Referring now to FIG. 2, an application of the wellbore device 10 will be described. The wellbore device 10 may be introduced within a wellbore 11. Tubular 28 is a diagrammatic simplified illustration of a wellhead region and comprises a device 24 such as a lubricator or stuffing box 24 for entering the wellbore device 10 inside the well head. Device 24 may also be a ball or dart launcher, a deployment head or any other suitable device for entering the wellbore device 10 inside the well head.


By way of an example, a first end 17a of the deployable member 17 is anchored through the lubricator 24 by a fibre optic feed through connector and is connected to a surface module 26. The other end is located in the container. The surface module 26 may be a laser range finder such as an OTDR used to measure the total length of the fibre optic by looking for light reflection from the deployed fibre optic line 17. The range finder may additionally or alternatively analyse backscatter along the length of the fibre. The point 18 at which the fibre optic transitions from being packaged (under bending stress) to being unpackaged (bending stress removed), also referred to as the launch point, may give a unique signature backscatter fingerprint. This in turn may feed into a calculation for determining an instantaneous depth and/or speed of the drift 16 as it is being deployed within the wellbore 11. The fibre optic line 17 may extend through a stress inducer element (not shown) as it is being deployed so that the induced stress may be more readily detected by the optical equipment at the surface.


The wellbore device 10 as shown in FIG. 2 may be deployed within the wellbore via gravity, however, it should be understood that other methods of deployment may be employed such as, for example, via fluid pumping or a combination thereof. Fluid pumping may be employed, for example, in deviated or horizontal wellbores. Of course, in some examples, a tractor may be used in order to assist with deployment of the member 17 in the wellbore 11.


The drift 16 may confirm clear passage to a given depth for other tools such as intervention tools that may follow. As the wellbore device 10 is being deployed into the well the fibre optic 17 is also be deployed. Using well-known optical range finding methods, an instantaneous depth and/or speed of the drift may be calculated and displayed real time at the surface.


If the well is successfully drifted the drift 16 may then be disposed within the well, for example at or near the bottom of the well where it may present little or no concern to the operations. The drift 16 may dissolve/degrade over time eliminating any concerns of having a drift at the bottom of the well.


An obstruction in the well may be indicated by the drift 16 becoming lodged in the tubing 11, for example, this may be indicated at the surface as a zero speed reading. A stuck drift that is not retrieved would typically cause an obvious blockage problem, however the present invention drift may dissolve/degrade therefore reducing and/or eliminating any blockage issues. The drift material may be selected taking into consideration the well conditions, for example, whether the well contains water, or oil, the well temperature, pressure, acidity and the like.
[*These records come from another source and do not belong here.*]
(** ** Where other threads come in

    A hooked call takes the lock of the timers when it sets its timer, and that of a
    descriptor when it registers the event; other threads can run in between.  The
    calls are cut there: [Armed] is a call that has set its timer and has not registered
    yet.  From the registration to the switch only the thread's own variables are
    used, and until the switch no worker takes the fiber, which is executing. *)
Inductive armed :=
  | ArmIO (c : io_call) (timer : option nat)
  | ArmConnect (fd : Z) (tinfo : nat) (timer : option nat).
Inductive stage := Ended (st : status) | Armed (a : armed).

(** The first part of [retry], and of what calls it. *)
Definition retry_arm (fuel me : nat) (e : env) (c : io_call) : Prelude.cmd hooks stage :=
  let* n := attempt kernel fuel me c in
  let* er := errno me in
  if (n =? -1) && (er =? EAGAIN) then
    need_iom me ;;;
    let* timer := set_timer e (c_to c) (c_info c) (c_fd c) (c_event c) in
    ret (Armed (ArmIO c timer))
  else release (c_info c) ;;; ret (Ended (Return n)).
Definition do_io_arm (fuel me : nat) (e : env) (fd : Z) (fn : io_fun) (event timeout_so : Z) (args : A)
    : Prelude.cmd hooks stage :=
  let direct := let* n := call_rt kernel me (Sys_io fn fd args) in ret (Ended (Return n)) in
  let* on := is_hook_enable me in
  if negb on then direct else
  let* ctx := fd_ctx fstat getfl e fd in
  match ctx with
  | None => direct
  | Some (_, ctx) =>
    if FdManager.m_isClosed ctx then set_errno me EBADF ;;; ret (Ended (Return (-1))) else
    if negb (FdManager.m_isSocket ctx) || FdManager.m_userNonblock ctx then direct else
    let to := FdManager.getTimeout timeout_so ctx in
    let* tinfo := new_tinfo e in
    retry_arm fuel me e (IoCall fn fd args event to tinfo)
  end.
Definition io_resume_arm (fuel me : nat) (e : env) (c : io_call) (timer : option nat) : Prelude.cmd hooks stage :=
  cancel_timer timer ;;;
  let* v := cancelled (c_info c) in
  if negb (v =? 0) then set_errno me v ;;; release (c_info c) ;;; ret (Ended (Return (-1)))
  else retry_arm fuel me e c.
Definition connect_arm (me : nat) (e : env) (fd : Z) (addr : list Z) (addrlen timeout_ms : Z)
    : Prelude.cmd hooks stage :=
  let direct := let* n := call_rt kernel me (Sys_connect fd addr addrlen) in ret (Ended (Return n)) in
  let* on := is_hook_enable me in
  if negb on then direct else
  let* ctx := fd_ctx fstat getfl e fd in
  match ctx with
  | None => set_errno me EBADF ;;; ret (Ended (Return (-1)))
  | Some (_, ctx) =>
    if FdManager.m_isClosed ctx then set_errno me EBADF ;;; ret (Ended (Return (-1))) else
    if negb (FdManager.m_isSocket ctx) then direct else
    let* n := call_rt kernel me (Sys_connect fd addr addrlen) in
    let* er := errno me in
    if n =? 0 then ret (Ended (Return 0))
    else if negb (n =? -1) || negb (er =? EINPROGRESS) then ret (Ended (Return n))
    else
      need_iom me ;;;
      let* tinfo := new_tinfo e in
      let* timer := set_timer e timeout_ms tinfo fd WRITE in
      ret (Armed (ArmConnect fd tinfo timer))
  end.
(** The second part: the registration, and the switch. *)
Definition register (me : nat) (e : env) (a : armed) : Prelude.cmd hooks status :=
  match a with
  | ArmIO c timer =>
    let* rt := in_io (addEvent me (new_fib e) (ctl_rt e) (c_fd c) (c_event c) None) in
    if negb (rt =? 0) then cancel_timer timer ;;; release (c_info c) ;;; ret (Return (-1))
    else yield_to_hold me e ;;; ret (Suspend (InIO c timer))
  | ArmConnect fd tinfo timer =>
    let* rt := in_io (addEvent me (new_fib e) (ctl_rt e) fd WRITE None) in
    if rt =? 0 then yield_to_hold me e ;;; ret (Suspend (InConnect fd tinfo timer))
    else
      cancel_timer timer ;;;
      let* st := connect_result kernel me fd in
      release tinfo ;;; ret st
  end.
Definition complete (me : nat) (e : env) (g : stage) : Prelude.cmd hooks status :=
  match g with Ended st => ret st | Armed a => register me e a end.

(** The parts together are the functions of [Hook]. *)
Lemma bind_cong {S B C} (m : Prelude.cmd S B) (k l : B -> Prelude.cmd S C) s :
  (forall b s, k b s = l b s) -> bind m k s = bind m l s.
Proof. intros H. unfold bind. by destruct (m s). Qed.
Ltac split_call :=
  repeat first
    [ rewrite bind_assoc
    | apply bind_cong; intros
    | match goal with |- context [if ?b then _ else _] => destruct b end
    | match goal with |- context [match ?o with Some _ => _ | None => _ end] => destruct o as [[]|] end
    | done ].
Lemma retry_split fuel me e c s : retry kernel fuel me e c s = (let* g := retry_arm fuel me e c in complete me e g) s.
Proof. unfold retry, retry_arm. split_call. Qed.
Lemma do_io_split fuel me e fd fn event so args s :
  do_io kernel fstat getfl fuel me e fd fn event so args s =
  (let* g := do_io_arm fuel me e fd fn event so args in complete me e g) s.
Proof.
  unfold do_io, do_io_arm. cbv zeta. split_call. apply retry_split.
Qed.
Lemma io_resume_split fuel me e c timer s :
  io_resume kernel fuel me e c timer s = (let* g := io_resume_arm fuel me e c timer in complete me e g) s.
Proof. unfold io_resume, io_resume_arm. split_call. apply retry_split. Qed.
Lemma connect_split me e fd addr addrlen to s :
  connect_with_timeout kernel fstat getfl me e fd addr addrlen to s =
  (let* g := connect_arm me e fd addr addrlen to in complete me e g) s.
Proof. unfold connect_with_timeout, connect_arm. cbv zeta. split_call. Qed.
On completion of the drift run the fibre optic 17 may be retrieved back to the surface through stuffing box 24.


Alternatively, if a disposable fibre optic line 17 is used, the fibre optic may be released and allowed to remain in the well. Such fibres that are configured to remain in the well may have applicability in relation to distributed sensing (as is further described below). In some embodiments the fibre optic may degrade over time. However, for example, when provided a relatively simply fibre (e.g. a bare fibre) such degradation may only occur after a time that the fibre 17 has been used to perform sensing. It may be that is some cases, the deployed fibre (and any associated tools or other components) is only expected to be operable for a day or less, such as 12 hours, or less, or even 6 hours or less. In other words, the device 10 may be constructed in such a manner that the survivability of the fibre, device, etc. beyond a fairly short time frame is not expected. In such a way, the device 10 can be constructed at reduced cost compared to a permanent installation.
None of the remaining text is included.